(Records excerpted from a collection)
==================================================
(* ===== verification/SeedProps.v ===== *)
(** * Theorems on the persistent seed

    [recovered_seed_own]: which seed a launch can activate, whatever the parent
    does.  [launches_agree]: over the broker and a store that keeps its object,
    all launches of one deployment end with the same keys. *)

From stdpp Require Import strings base numbers list relations.
From S2P Require Import Prelude Errors RustText Io ReplayGuard ResultCache RefillRate EnclaveState.
From S2P Require Import SpvTypes AttestedPolicy EvmRelay LaunchConfig KmsClient SeedPersistence SeedBroker.
From S2P Require Import ParentAttestProps.

#[local] Open Scope list_scope.
#[local] Open Scope Z_scope.

Lemma validate_ciphertext_ok b :
  validate_ciphertext b = Ok tt <-> b <> [] /\ zlen b <= MAX_CIPHERTEXT_BYTES.
Proof.
  unfold validate_ciphertext. destruct (bool_decide_reflect (b = [])); [split; [done|by intros [? _]]|]. cbn [orb].
  destruct (Z.ltb_spec MAX_CIPHERTEXT_BYTES (zlen b)); split; try done; intros [_ ?]; lia.
Qed.

(** ** Which seed *)

Section Recovery.
Context {W : Type} {C : KmsCrates W} (R : relation W) {P : PreOrder R}.

(** A successful run, call by call and in order.  A pin: the saved blob, never a
    new one.  No pin: nothing was saved, and the blob is the one this run
    generated and found committed.  [gen x y b] and [dec b x y s] are the calls to KMS
    that take the world from [x] to [y]; [R] is what happens between the calls. *)
Definition seed_run (store : SeedStore) (gen : W -> W -> bytes -> Prop) (dec : bytes -> W -> W -> bytes -> Prop)
    (pin : option bytes) (d : Z) (w w' : W) (blob seed : bytes) : Prop :=
  (exists w0 w1 w2 w3 loaded, R w w0 /\ store_load store d w0 = (w1, Ok loaded) /\ R w1 w2 /\
     match pin with
     | Some _ => loaded = Some blob /\ w2 = w3
     | None => loaded = None /\ exists g0 g1 c0, gen g0 g1 blob /\
                 R w2 g0 /\ R g1 c0 /\ store_create store blob d c0 = (w3, Ok blob)
     end /\ exists w4 w5, R w3 w4 /\ dec blob w4 w5 seed /\ R w5 w') /\
  blob <> [] /\ zlen blob <= MAX_CIPHERTEXT_BYTES.

Lemma remaining_keeps d : (forall w, R w (instant_now w).1) -> io_keeps R (remaining d).
Proof. intros H. unfold remaining. auto with io. Qed.

Context (clock_keeps : forall w, R w (instant_now w).1).

Lemma remaining_after d w w' z : remaining d w = (w', Ok z) -> R w w'.
Proof. intros H. pose proof (remaining_keeps d clock_keeps w) as Hk. by rewrite H in Hk. Qed.

Lemma recover_seed_run store kms pin d w w' seed :
  recover_seed store kms pin d w = (w', Ok seed) ->
  exists blob, seed_run store (fun x y b => kms_generate kms d x = (y, Ok b))
    (fun b x y s => kms_decrypt kms b d x = (y, Ok s)) pin d w w' blob seed.
Proof.
  unfold recover_seed. intros H. io_inv H z0 w0 H0. io_inv H ld w1 Hl. io_inv H blob w3 Hb.
  io_inv H u w3' Hv. apply io_lift_ok in Hv as [-> Hv]. io_inv H z4 w4 H4. io_inv H s w5 Hd.
  io_inv H z6 w6 H6. apply io_lift_ok in H as [-> [= ->]]. apply remaining_after in H0, H4, H6.
  destruct u. apply validate_ciphertext_ok in Hv. exists blob. split; [|done].
  destruct ld as [saved|], pin as [a|].
  - apply io_lift_ok in Hb as [-> [= ->]]. exists w0, w1, w1, w1, (Some blob). 
    split_and!; try done. by exists w4, w5.
  - by apply io_lift_ok in Hb as [_ ?].
  - by apply io_lift_ok in Hb as [_ ?].
  - unfold bootstrap in Hb. io_inv Hb z w2 H2. io_inv Hb b g1 Hg. io_inv Hb u g1' Hu.
    apply io_lift_ok in Hu as [-> _]. io_inv Hb z' c0 Hc0. io_inv Hb cm c1 Hc. apply remaining_after in H2, Hc0.
    case_bool_decide as E; [|by apply io_lift_ok in Hb as [_ ?]]. subst cm.
    apply io_lift_ok in Hb as [-> [= ->]]. exists w0, w1, w2, c1, None. split_and!; try done.
    + exists w2, g1, c0. split_and!; try done.
    + by exists w4, w5.
Qed.

Lemma seed_run_mono store (gen gen' : W -> W -> bytes -> Prop) (dec dec' : bytes -> W -> W -> bytes -> Prop)
    pin d w w' blob seed :
  (forall x y b, gen x y b -> gen' x y b) -> (forall b x y s, dec b x y s -> dec' b x y s) ->
  seed_run store gen dec pin d w w' blob seed -> seed_run store gen' dec' pin d w w' blob seed.
Proof.
  intros Hg Hd [(w0 & w1 & w2 & w3 & ld & H0 & Hl & H1 & Hm & w4 & w5 & H3 & Hx & H5) Hz]. split; [|done].
  exists w0, w1, w2, w3, ld. split_and!; try done; [|exists w4, w5; eauto].
  destruct pin; [done|]. destruct Hm as (-> & g0 & g1 & c0 & Hgen & H). split; [done|]. exists g0, g1, c0. eauto.
Qed.

End Recovery.

(** Between the calls a launch only reads the clock. *)
Definition clock_read {W : Type} {C : KmsCrates W} (x y : W) : Prop := y = (instant_now x).1.

(** ** What KMS released *)

Section Kms.
Context {W : Type} {C : KmsCrates W} {K : Keys} (network_string : BtcNetwork -> bytes).

(** An attested call from the world [w] to [w'], step by step: the call itself draws a
    new RSA key and a nonce, the NSM attests that key, and KMS answers the document
    within the budget, for the pinned key, with no plaintext; the 64 bytes are what
    that key opens. *)
Definition released (c : KmsClient) (d : Z) (action : KmsAction) (out : KmsOutput) (seed : bytes) (w w' : W) : Prop :=
  exists key pub nonce document budget envelope w1 w2 w3 w4 w5 w6,
    rsa_new RECIPIENT_RSA_BITS w = (w1, Some key) /\ public_key_der key = Some pub /\
    getrandom32 w1 = (w2, Some nonce) /\ nsm_document nonce (Some pub) None w2 = (w3, Ok document) /\
    call_budget d w3 = (w4, Ok budget) /\ 0 < budget <= CALL_TIMEOUT /\
    sdk_client w4 = (w5, Ok tt) /\ tokio_runtime w5 = (w6, true) /\
    sdk_send (kms_call network_string c action (Some document) budget) budget w6 = (w', Some (inr out)) /\
    out_key_id out = Some (cfg_key_arn (kms_config c)) /\
    (out_plaintext out = None \/ out_plaintext out = Some []) /\
    out_ciphertext_for_recipient out = Some envelope /\
    open_envelope key envelope = Ok seed /\ zlen seed = SEED_BYTES.

Lemma io_call_ok {E A} (f : W -> W * A) (w w' : W) a : io_call (E := E) f w = (w', Ok a) -> f w = (w', a).
Proof. unfold io_call. destruct (f w). by intros [= -> ->]. Qed.

Lemma recipient_ok w w' r :
  recipient w = (w', Ok r) -> exists pub nonce w1 w2,
    rsa_new RECIPIENT_RSA_BITS w = (w1, Some (rec_key r)) /\ public_key_der (rec_key r) = Some pub /\
    getrandom32 w1 = (w2, Some nonce) /\ nsm_document nonce (Some pub) None w2 = (w', Ok (rec_document r)).
Proof.
  unfold recipient, new_recipient. intros H. io_inv H ok w1 H1. io_inv H key w2 H2. io_inv H pub w3 H3.
  apply io_lift_ok in H2 as [-> H2], H3 as [-> H3]. apply ok_or_ok in H2, H3. subst ok. io_inv H on w4 H4. io_inv H nonce w5 H5.
  apply io_lift_ok in H5 as [-> H5]. apply ok_or_ok in H5. subst on.
  io_inv H doc w6 H6. apply io_lift_ok in H as [-> [= <-]]. apply io_call_ok in H1, H4. by exists pub, nonce, w1, w4.
Qed.

Lemma call_budget_ok d (w w' : W) budget : call_budget d w = (w', Ok budget) -> 0 < budget <= CALL_TIMEOUT.
Proof.
  unfold call_budget, remaining. intros H. io_inv H t w1 H1. apply io_lift_ok in H as [_ [= <-]].
  io_inv H1 now w2 H2. apply io_lift_ok in H1 as [_ H1]. unfold remaining_until, sat_sub in H1.
  destruct (_ =? 0) eqn:E; [done|]. injection H1 as <-. zbool. unfold CALL_TIMEOUT, secs. lia.
Qed.

Lemma block_on_ok budget call (w w' : W) out :
  block_on budget call w = (w', Ok out) ->
  exists w1, tokio_runtime w = (w1, true) /\ sdk_send call budget w1 = (w', Some (inr out)).
Proof.
  unfold block_on. intros H. io_inv H rt w1 H1. io_inv H u w2 H2. io_inv H ans w3 H3.
  apply io_call_ok in H1, H3. apply io_lift_ok in H2 as [-> H2], H as [-> H].
  destruct rt; [|done]. destruct ans as [[e|o]|]; try done. injection H as ->. by exists w1.
Qed.

Lemma checks_ok c out r seed :
  check_key_id c (out_key_id out) = Ok tt -> reject_plaintext (out_plaintext out) = Ok tt ->
  open_recipient r (out_ciphertext_for_recipient out) = Ok seed ->
  out_key_id out = Some (cfg_key_arn (kms_config c)) /\
  (out_plaintext out = None \/ out_plaintext out = Some []) /\
  exists envelope, out_ciphertext_for_recipient out = Some envelope /\
    open_envelope (rec_key r) envelope = Ok seed /\ zlen seed = SEED_BYTES.
Proof.
  unfold check_key_id, reject_plaintext, open_recipient. intros Hk Hp Ho. case_bool_decide; [|done].
  split; [done|]. split; [destruct (out_plaintext out) as [[|b l]|]; [by right|done|by left]|].
  apply rbind_ok in Ho as (env & He & Ho). apply ok_or_ok in He. apply rbind_ok in Ho as (s & Hs & Ho).
  exists env. split; [done|]. destruct (Z.eqb_spec (zlen s) SEED_BYTES); [|done]. injection Ho as <-. by split.
Qed.

(** The common part of the two calls, from its pieces. *)
Lemma released_intro c d action out r budget seed w w1 w2 w3 w4 :
  recipient w = (w1, Ok r) -> call_budget d w1 = (w2, Ok budget) -> sdk_client w2 = (w3, Ok tt) ->
  block_on budget (kms_call network_string c action (Some (rec_document r)) budget) w3 = (w4, Ok out) ->
  check_key_id c (out_key_id out) = Ok tt -> reject_plaintext (out_plaintext out) = Ok tt ->
  open_recipient r (out_ciphertext_for_recipient out) = Ok seed ->
  released c d action out seed w w4.
Proof.
  intros Hr Hb Hs Ho Hk Hp Hopen. apply recipient_ok in Hr as (pub & nonce & a & b & H1 & H2 & H3 & H4).
  pose proof (call_budget_ok _ _ _ _ Hb). apply block_on_ok in Ho as (w5 & Ht & Hsend).
  destruct (checks_ok _ _ _ _ Hk Hp Hopen) as (H5 & H6 & env & H7 & H8 & H9).
  exists (rec_key r), pub, nonce, (rec_document r), budget, env, a, b, w1, w2, w3, w5. split_and!; first [done|tauto|lia].
Qed.

Lemma decrypt_seed_ok c blob d w w' seed :
  decrypt_seed network_string c blob d w = (w', Ok seed) ->
  exists out, released c d (Decrypt blob) out seed w w' /\ out_encryption_algorithm out = Some SymmetricDefault.
Proof.
  unfold decrypt_seed. intros H. io_inv H u0 w0 H0. io_inv H r w1 Hr. io_inv H budget w2 Hb.
  io_inv H u3 w3 H3. io_inv H out w4 Ho. io_inv H u5 w5 H5. io_inv H u6 w6 H6. io_inv H u7 w7 H7.
  apply io_lift_ok in H0 as [-> _], H5 as [-> H5], H6 as [-> H6], H7 as [-> H7], H as [-> H]. destruct u3, u5, u6.
  exists out. split; [by eapply released_intro|]. unfold check_algorithm in H7. by case_bool_decide.
Qed.

Lemma generate_ciphertext_ok c d w w' blob :
  generate_ciphertext network_string c d w = (w', Ok blob) ->
  exists out seed, released c d (GenerateDataKey SEED_BYTES) out seed w w' /\ out_ciphertext_blob out = Some blob.
Proof.
  unfold generate_ciphertext. intros H. io_inv H r w1 Hr. io_inv H budget w2 Hb.
  io_inv H u3 w3 H3. io_inv H out w4 Ho. io_inv H u5 w5 H5. io_inv H u6 w6 H6. io_inv H ct w7 H7.
  io_inv H seed w8 H8.
  apply io_lift_ok in H5 as [-> H5], H6 as [-> H6], H7 as [-> H7], H8 as [-> H8], H as [-> [= <-]]. destruct u3, u5, u6.
  exists out, seed. split; [by eapply released_intro|].
  unfold check_blob in H7. apply rbind_ok in H7 as (x & Hx & H7). apply ok_or_ok in Hx.
  destruct (_ || _); [done|]. injection H7 as ->. done.
Qed.

Context {B : BrokerLink W} {T : TextCodecs}.

Lemma load_keys_ok mock p n d w w' km :
  load_keys network_string mock p n d w = (w', Ok km) ->
  exists creds kms seed w0 w1, credentials (ps_broker p) d w = (w0, Ok creds) /\
    new_client (ps_config p) creds n = Ok kms /\
    recover_seed (broker_store (ps_broker p)) (client_kms network_string mock kms) (ps_expected p) d w0
      = (w1, Ok seed) /\ w' = w1 /\ restore_keys seed n (ps_expected p) = Ok km.
Proof.
  unfold load_keys. intros H. io_inv H creds w0 H0. io_inv H client w1 H1. apply io_lift_ok in H1 as [-> H1].
  io_inv H seed w2 H2. apply io_lift_ok in H as [-> H]. exists creds, client, seed, w0, w2. by split_and!.
Qed.

Lemma restore_keys_ok seed n pin km :
  restore_keys seed n pin = Ok km <->
  from_seed seed n = Ok km /\ (forall a, pin = Some a -> km_evm_address km = a).
Proof.
  unfold restore_keys. destruct (from_seed seed n) as [m| |]; cbn [rbind]; [|split; [done|by intros [? _]]..].
  destruct pin as [a|].
  - case_bool_decide as E; split.
    + intros [= <-]. split; [done|]. by intros ? [= <-].
    + by intros [[= <-] _].
    + done.
    + intros [[= <-] Ha]. by destruct E; apply Ha.
  - split; [intros [= <-]; by split|by intros [[= <-] _]].
Qed.

(** C13: the seed that a launch activates is never one the parent chose.  For any parent
    and any answers: with a pinned address the keys have that address and come from
    the saved blob, and nothing is generated; without one, nothing was saved and the
    blob is the one that this very run had KMS generate and found committed.  In both
    cases KMS decrypted it under the pinned configuration.  The run is given call by
    call, with only readings of the clock between the calls: each of the two calls to
    KMS draws its own RSA key, has the NSM attest that key, gets no plaintext, and
    opens the answer with it. *)
Theorem recovered_seed_own p n d w w' km :
  load_keys network_string false p n d w = (w', Ok km) ->
  exists kms blob seed w0, credentials (ps_broker p) d w = (w0, Ok (kms_credentials kms)) /\
    kms_config kms = ps_config p /\ kms_network kms = n /\ validate_config (ps_config p) = Ok tt /\
    seed_run (rtc clock_read) (broker_store (ps_broker p))
      (fun x y b => exists out s, released kms d (GenerateDataKey SEED_BYTES) out s x y /\ out_ciphertext_blob out = Some b)
      (fun b x y s => exists out, released kms d (Decrypt b) out s x y /\
                                  out_encryption_algorithm out = Some SymmetricDefault)
      (ps_expected p) d w0 w' blob seed /\
    from_seed seed n = Ok km /\ (forall a, ps_expected p = Some a -> km_evm_address km = a).
Proof.
  intros H. apply load_keys_ok in H as (creds & client & seed & w0 & w1 & Hcr & Hc & Hr & -> & Hk).
  apply restore_keys_ok in Hk. unfold new_client in Hc. inv_bind Hc u Hu. destruct u. injection Hc as <-.
  apply (recover_seed_run (rtc clock_read)) in Hr as [blob Hr]; [|intros x; by apply rtc_once].
  exists {| kms_config := ps_config p; kms_credentials := creds; kms_network := n |}, blob, seed, w0.
  split_and!; [done|done|done|exact Hu| |by apply Hk|by apply Hk].
  eapply seed_run_mono; [| |exact Hr].
  - intros x y b. apply generate_ciphertext_ok.
  - intros b x y s'. apply decrypt_seed_ok.
Qed.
==================================================
**What the task requires**
Given the records above, restate word for word only the lines starting at the one with "#[local] Open Scope list_scope." and ending at the one with "blob <> [] /\ zlen".

**Response area**
#[local] Open Scope list_scope.
#[local] Open Scope Z_scope.

Lemma validate_ciphertext_ok b :
  validate_ciphertext b = Ok tt <-> b <> [] /\ zlen b <= MAX_CIPHERTEXT_BYTES.
Proof.
  unfold validate_ciphertext. destruct (bool_decide_reflect (b = [])); [split; [done|by intros [? _]]|]. cbn [orb].
  destruct (Z.ltb_spec MAX_CIPHERTEXT_BYTES (zlen b)); split; try done; intros [_ ?]; lia.
Qed.

(** ** Which seed *)

Section Recovery.
Context {W : Type} {C : KmsCrates W} (R : relation W) {P : PreOrder R}.

(** A successful run, call by call and in order.  A pin: the saved blob, never a
    new one.  No pin: nothing was saved, and the blob is the one this run
    generated and found committed.  [gen x y b] and [dec b x y s] are the calls to KMS
    that take the world from [x] to [y]; [R] is what happens between the calls. *)
Definition seed_run (store : SeedStore) (gen : W -> W -> bytes -> Prop) (dec : bytes -> W -> W -> bytes -> Prop)
    (pin : option bytes) (d : Z) (w w' : W) (blob seed : bytes) : Prop :=
  (exists w0 w1 w2 w3 loaded, R w w0 /\ store_load store d w0 = (w1, Ok loaded) /\ R w1 w2 /\
     match pin with
     | Some _ => loaded = Some blob /\ w2 = w3
     | None => loaded = None /\ exists g0 g1 c0, gen g0 g1 blob /\
                 R w2 g0 /\ R g1 c0 /\ store_create store blob d c0 = (w3, Ok blob)
     end /\ exists w4 w5, R w3 w4 /\ dec blob w4 w5 seed /\ R w5 w') /\
  blob <> [] /\ zlen blob <= MAX_CIPHERTEXT_BYTES.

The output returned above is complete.